[Records supplied]

(* ===== verification/ServerController.v ===== *)
(** The controller of ConversionWebhookServers
    (internal/controller/conversionwebhookserver_controller.go): the objects it
    applies (Workloads.v), the status it reports, and the deletion it blocks.

    A pass is a function of what its reads and its writes answer. *)
From S2P Require Import Prelude Float64 Value Json Duration Path Schema Rules Diagnostics Compile Normalize Platform Required Analyze Assign Api Configs Adapters Registry Replica ServedTargets Rollout Admission Workloads.
#[local] Open Scope Z_scope.

(** ** The resource *)

Record AssignedConfigRef := { arName : string; arXRDName : string; arPhase : string }.

Record ConversionWebhookServerStatus := {
  wtObservedGeneration : Z;
  wtConditions : list Condition;
  wtReplicas : Z;
  wtReadyReplicas : Z;
  wtEndpoint : string;
  wtAssignedConfigs : list AssignedConfigRef;
  wtServedTargets : list string;
  wtReportingReplicas : Z;
}.

Record WebhookServer := {
  wrMeta : ObjectMeta;
  wrUID : string;
  wrSpec : ConversionWebhookServerSpec;
  wrStatus : ConversionWebhookServerStatus;
}.

(** The same server, as the assignment sees it. *)
Definition fleet_member (s : WebhookServer) : ConversionWebhookServer := {|
  cwsName := omName (wrMeta s); cwsDefault := wsDefault (wrSpec s); cwsSharding := wsSharding (wrSpec s) |}.

Definition CWSConditionAvailable : string := "Available".
Definition CWSConditionCertificateReady : string := "CertificateReady".
Definition CWSConditionServiceReady : string := "ServiceReady".
Definition CWSConditionDeletionBlocked : string := "DeletionBlocked".
Definition CWSConditionDefaultConflict : string := "DefaultConflict".
Definition ConversionWebhookServerFinalizer : string := "conversion.terasky.com/protect-in-use".

(** ** What a pass reads and writes *)

Record DeploymentStatus := { dsReplicas : Z; dsReadyReplicas : Z; dsConditions : list (string * string) }.

Inductive server_event :=
| AppliesCertificate (cert : obj)
| AppliesService (s : ServiceApply)
| AppliesDeployment (d : DeploymentApply)
| AppliesHPA (h : HPAApply)
| DeletesHPA (name namespace : string)
| AppliesPDB (p : PDBApply)
| DeletesPDB (name namespace : string)
| PatchesServerStatus (st : ConversionWebhookServerStatus)
| PatchesServerFinalizers (finalizers : list string).

Record server_world := {
  swServer : read WebhookServer;
  swDefaults : res string (list ConversionWebhookServer);        (* listed for the default conflict *)
  swServers : res string (list ConversionWebhookServer);
  swXRDConfigs : res string (list XRDConversionConfig);
  swCRDConfigs : res string (list CRDConversionConfig);
  swDeployment : string → string → read DeploymentStatus;        (* by namespace and name *)
  swService : string → string → read ();
  swSecret : string → string → read (gmap string string);
  swLeases : string → string → res string (list Lease);
  swLeaseClock : Z;
  swAnswer : server_event → option string;                       (* the error of a write *)
  swNow : Z;
}.

Inductive server_pass_error :=
| ErrGettingServer (err : string)
| ErrAddingFinalizer (err : string)
| ErrListingDefaults (err : string)
| ErrReconcilingCertificate (err : string)
| ErrReconcilingService (err : string)
| ErrReconcilingDeployment (e : deployment_error)
| ErrReconcilingHPA (err : string)
| ErrReconcilingPDB (err : string)
| ErrUpdatingServerStatus (err : string)
| ErrPatchingServerStatus (err : string)
| ErrListingDependents (err : string)
| ErrRemovingFinalizer (err : string).

Abbreviation SM := (Handler server_event (res server_pass_error Z)).

(** ** Status *)

Definition reasonFor (b : bool) (trueReason falseReason : string) : string := if b then trueReason else falseReason.

Definition deploymentAvailable (d : DeploymentStatus) : bool :=
  existsb (λ c, bool_decide (c.1 = "Available") && bool_decide (c.2 = "True")) (dsConditions d).

Definition availableCondition (available : bool) (err : option string) : Condition :=
  condition CWSConditionAvailable (boolStatus available) (reasonFor available "DeploymentAvailable" "DeploymentNotAvailable")
    (if available then Text "deployment is Available"
     else match err with Some e => DeploymentLookup e | None => Text "deployment is not yet Available" end).

Definition certMessage (err : option string) (ready : bool) : status_message :=
  match err with
  | Some e => SecretLookup e
  | None => if ready then Text "certificate secret contains a TLS certificate"
            else Text "certificate secret does not yet contain a TLS certificate"
  end.

(** The error of a read. *)
Definition read_error {A} (r : read A) : option string :=
  match r with Found _ => None | NotFound => Some "not found" | Failed e => Some e end.

Section status.
Context `{ML : MathLog} `{CO : ConditionOps} `{GZ : Gzip}.

Definition with_server_conditions (st : ConversionWebhookServerStatus) (l : list Condition) : ConversionWebhookServerStatus := {|
  wtObservedGeneration := wtObservedGeneration st; wtConditions := l; wtReplicas := wtReplicas st;
  wtReadyReplicas := wtReadyReplicas st; wtEndpoint := wtEndpoint st; wtAssignedConfigs := wtAssignedConfigs st;
  wtServedTargets := wtServedTargets st; wtReportingReplicas := wtReportingReplicas st |}.

(** Only flags the conflict. *)
Definition checkDefaultConflict (w : server_world) (s : WebhookServer) : res string ConversionWebhookServerStatus :=
  let st := wrStatus s in
  let cleared := with_server_conditions st (RemoveStatusCondition (wtConditions st) CWSConditionDefaultConflict) in
  if negb (wsDefault (wrSpec s)) then Ok cleared
  else
    all ← swDefaults w;
    let defaults := cwsName <$> filter (λ o, cwsDefault o = true) all in
    Ok (if (1 <? length defaults)%nat
        then with_server_conditions st (SetStatusCondition (swNow w) (wtConditions st)
               (condition CWSConditionDefaultConflict "True" "MultipleDefaults" (SeveralDefaults (sort_strings defaults))))
        else cleared).

Definition xrd_ref (c : XRDConversionConfig) : AssignedConfigRef :=
  {| arName := omName (xcMeta c); arXRDName := xsTargetXRD (xcSpec c); arPhase := stPhase (xcStatus c) |}.
Definition crd_ref (c : CRDConversionConfig) : AssignedConfigRef :=
  {| arName := omName (kcMeta c); arXRDName := csTargetCRD (kcSpec c); arPhase := stPhase (kcStatus c) |}.

(** [sort.Slice] by name; references of one name in either order. *)
Definition ref_le (a b : AssignedConfigRef) : bool := bool_decide (String.le (arName a) (arName b)).

Definition endpoint (server namespace : string) (svc : ServiceSpec) : string :=
  "https://" +:+ cwsServiceName server +:+ "." +:+ namespace +:+ ".svc:" +:+ pretty (service_port svc).

(** The conditions, from what the three reads found. *)
Definition health_conditions (now : Z) (l : list Condition) (dep : read DeploymentStatus) (svc : read ())
    (secret : read (gmap string string)) : list Condition :=
  let available := match dep with Found d => deploymentAvailable d | _ => false end in
  let l := SetStatusCondition now l (availableCondition available (read_error dep)) in
  let svcOK := match svc with Found _ => true | _ => false end in
  let l := SetStatusCondition now l (condition CWSConditionServiceReady (boolStatus svcOK)
             (reasonFor svcOK "ServiceReady" "ServiceMissing") (ServiceLookup (read_error svc))) in
  let certReady := match secret with Found data => bool_decide (default "" (data !! "tls.crt") ≠ "") | _ => false end in
  SetStatusCondition now l (condition CWSConditionCertificateReady (boolStatus certReady)
    (reasonFor certReady "CertificateReady" "CertificateNotReady") (certMessage (read_error secret) certReady)).

Definition updateStatus (w : server_world) (s : WebhookServer) (st : ConversionWebhookServerStatus) (namespace : string)
    : res string ConversionWebhookServerStatus :=
  let name := omName (wrMeta s) in
  let dep := swDeployment w namespace (cwsDeploymentName name) in
  let svc := swService w namespace (cwsServiceName name) in
  let secret := swSecret w namespace (cwsCertificateSecretName name) in
  xrdConfigs ← swXRDConfigs w;
  crdConfigs ← swCRDConfigs w;
  allServers ← swServers w;
  '(served, reporting, truncated) ← readServedTargets (swLeases w namespace name) (swLeaseClock w);
  Ok {|
    wtObservedGeneration := omGeneration (wrMeta s);
    wtConditions := health_conditions (swNow w) (wtConditions st) dep svc secret;
    wtReplicas := match dep with Found d => dsReplicas d | _ => wtReplicas st end;
    wtReadyReplicas := match dep with Found d => dsReadyReplicas d | _ => wtReadyReplicas st end;
    wtEndpoint := match svc with Found _ => endpoint name namespace (wsService (wrSpec s)) | _ => wtEndpoint st end;
    wtAssignedConfigs := sort_by ref_le
      ((xrd_ref <$> ConfigsAssignedTo xrdConfigs allServers name) ++ (crd_ref <$> ConfigsAssignedTo crdConfigs allServers name));
    wtServedTargets := if truncated : bool then [] else served;
    wtReportingReplicas := reporting |}.
End status.

(** ** The pass *)

Section pass.
Context `{ML : MathLog} `{CO : ConditionOps} `{GZ : Gzip} `{AT : ApplyTypes}.
Context (rc : ReconcilerOptions) (w : server_world).

Definition server_namespace (s : WebhookServer) : string :=
  if bool_decide (wsNamespace (wrSpec s) = "") then rcDefaultNamespace rc else wsNamespace (wrSpec s).

(** A write, and its error wrapped. *)
Definition write (e : server_event) (wrap : string → server_pass_error) : SM () :=
  _ ← emit_one e; fail_with (swAnswer w e) wrap.

Definition reconcileCertificate (s : WebhookServer) (namespace : string) : SM () :=
  let name := omName (wrMeta s) in
  match SetControllerReference name (wrUID s) (certificate name namespace (wsCertificate (wrSpec s))) with
  | Err e => exit (Err (ErrReconcilingCertificate e))
  | Ok cert => write (AppliesCertificate cert) ErrReconcilingCertificate
  end.
Definition reconcileService (s : WebhookServer) (namespace : string) : SM () :=
  write (AppliesService (service (omName (wrMeta s)) (wrUID s) namespace (wsService (wrSpec s)))) ErrReconcilingService.
Definition reconcileDeployment (s : WebhookServer) (namespace : string) : SM () :=
  match deployment rc (omName (wrMeta s)) (wrUID s) namespace (wrSpec s) with
  | Err e => exit (Err (ErrReconcilingDeployment e))
  | Ok d => write (AppliesDeployment d) (λ e, ErrReconcilingDeployment (ErrApplyingDeployment e))
  end.

(** A deletion of what is not there is answered without an error. *)
Definition hpa_write (s : WebhookServer) (namespace : string) : server_event :=
  let name := omName (wrMeta s) in
  match wsAutoscaling (wrSpec s) with
  | None => DeletesHPA (cwsHPAName name) namespace
  | Some a => AppliesHPA (hpa name (wrUID s) namespace a)
  end.
Definition reconcileHPA (s : WebhookServer) (namespace : string) : SM () :=
  write (hpa_write s namespace) ErrReconcilingHPA.
Definition pdb_write (s : WebhookServer) (namespace : string) : server_event :=
  let name := omName (wrMeta s) in
  match wsPodDisruptionBudget (wrSpec s) with
  | None => DeletesPDB (cwsPDBName name) namespace
  | Some p => AppliesPDB (pdb name (wrUID s) namespace p)
  end.
Definition reconcilePDB (s : WebhookServer) (namespace : string) : SM () :=
  write (pdb_write s namespace) ErrReconcilingPDB.

(** The error of a read, wrapped and returned. *)
Definition or_fail {A} (r : res string A) (wrap : string → server_pass_error) : SM A :=
  match r with Ok a => mret a | Err e => exit (Err (wrap e)) end.

Definition reconcileServer (s : WebhookServer) : SM Z :=
  let namespace := server_namespace s in
  st ← or_fail (checkDefaultConflict w s) ErrListingDefaults;
  _ ← reconcileCertificate s namespace;
  _ ← reconcileService s namespace;
  _ ← reconcileDeployment s namespace;
  _ ← reconcileHPA s namespace;
  _ ← reconcilePDB s namespace;
  st ← or_fail (updateStatus w s st namespace) ErrUpdatingServerStatus;
  _ ← write (PatchesServerStatus st) ErrPatchingServerStatus;
  mret (5 * Minute).

Definition patch_finalizers (before after : list string) (wrap : string → server_pass_error) : SM () :=
  if bool_decide (before = after) then mret () else write (PatchesServerFinalizers after) wrap.
Definition add_server_finalizer (s : WebhookServer) : SM () :=
  let fs := omFinalizers (wrMeta s) in
  patch_finalizers fs (if bool_decide (ConversionWebhookServerFinalizer ∈ fs) then fs
                       else fs ++ [ConversionWebhookServerFinalizer]) ErrAddingFinalizer.
Definition remove_server_finalizer (s : WebhookServer) : SM () :=
  let fs := omFinalizers (wrMeta s) in
  patch_finalizers fs (filter (λ f, f ≠ ConversionWebhookServerFinalizer) fs) ErrRemovingFinalizer.

(** The names of the configs that still need the server. *)
Definition dependents (s : WebhookServer) : SM (list string) :=
  xrds ← or_fail (swXRDConfigs w) ErrListingDependents;
  crds ← or_fail (swCRDConfigs w) ErrListingDependents;
  servers ← or_fail (swServers w) ErrListingDependents;
  let name := omName (wrMeta s) in
  mret ((GetName <$> ConfigsServedBy xrds servers name) ++ (GetName <$> ConfigsServedBy crds servers name)).

Definition deleteServer (s : WebhookServer) : SM Z :=
  let done_ : SM Z := _ ← remove_server_finalizer s; mret 0 in
  if bool_decide (ConversionWebhookServerFinalizer ∉ omFinalizers (wrMeta s)) then mret 0
  else if bool_decide (default "" (omAnnotations (wrMeta s) !! AllowForceDeleteAnnotation) = "true") then done_
  else
    names ← dependents s;
    if (0 <? length names)%nat then
      let st := with_server_conditions (wrStatus s) (SetStatusCondition (swNow w) (wtConditions (wrStatus s))
                  (condition CWSConditionDeletionBlocked "True" "ConfigsStillAssigned"
                     (StillAssigned (length names) (wsDefault (wrSpec s)) (sort_strings names)))) in
      _ ← write (PatchesServerStatus st) ErrPatchingServerStatus;
      mret (30 * Second)
    else done_.

Definition ReconcileServer : list server_event * res server_pass_error Z :=
  match swServer w with
  | NotFound => ([], Ok 0)
  | Failed e => ([], Err (ErrGettingServer e))
  | Found s =>
    ran (if negb (omDeleting (wrMeta s)) then (_ ← add_server_finalizer s; reconcileServer s) else deleteServer s)
  end.
End pass.

(** ** Watches *)

(** The server a replica's Lease belongs to, by the Lease's label. *)
Definition enqueueServerForLease (labels : gmap string string) : list string :=
  match labels !! WebhookServerLabel with
  | None | Some "" => []
  | Some name => [name]
  end.

(** An update counts when what the Lease reports changed; the heartbeat does not. *)
Definition servedTargetsChanged (old updated : gmap string string) : bool :=
  negb (bool_decide (text_at old TargetsAnnotation = text_at updated TargetsAnnotation)) ||
  negb (bool_decide (text_at old TruncatedAnnotation = text_at updated TruncatedAnnotation)).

[/Records supplied]

**Aim of the exercise**.
Nothing beyond the lines from the start of the entries through the line with "wtEndpoint : string;" should appear. Repeat those lines exactly, both ends included.

**Response to the task**.
(* ===== verification/ServerController.v ===== *)
(** The controller of ConversionWebhookServers
    (internal/controller/conversionwebhookserver_controller.go): the objects it
    applies (Workloads.v), the status it reports, and the deletion it blocks.

    A pass is a function of what its reads and its writes answer. *)
From S2P Require Import Prelude Float64 Value Json Duration Path Schema Rules Diagnostics Compile Normalize Platform Required Analyze Assign Api Configs Adapters Registry Replica ServedTargets Rollout Admission Workloads.
#[local] Open Scope Z_scope.

(** ** The resource *)

Record AssignedConfigRef := { arName : string; arXRDName : string; arPhase : string }.

Record ConversionWebhookServerStatus := {
  wtObservedGeneration : Z;
  wtConditions : list Condition;
  wtReplicas : Z;
  wtReadyReplicas : Z;
  wtEndpoint : string;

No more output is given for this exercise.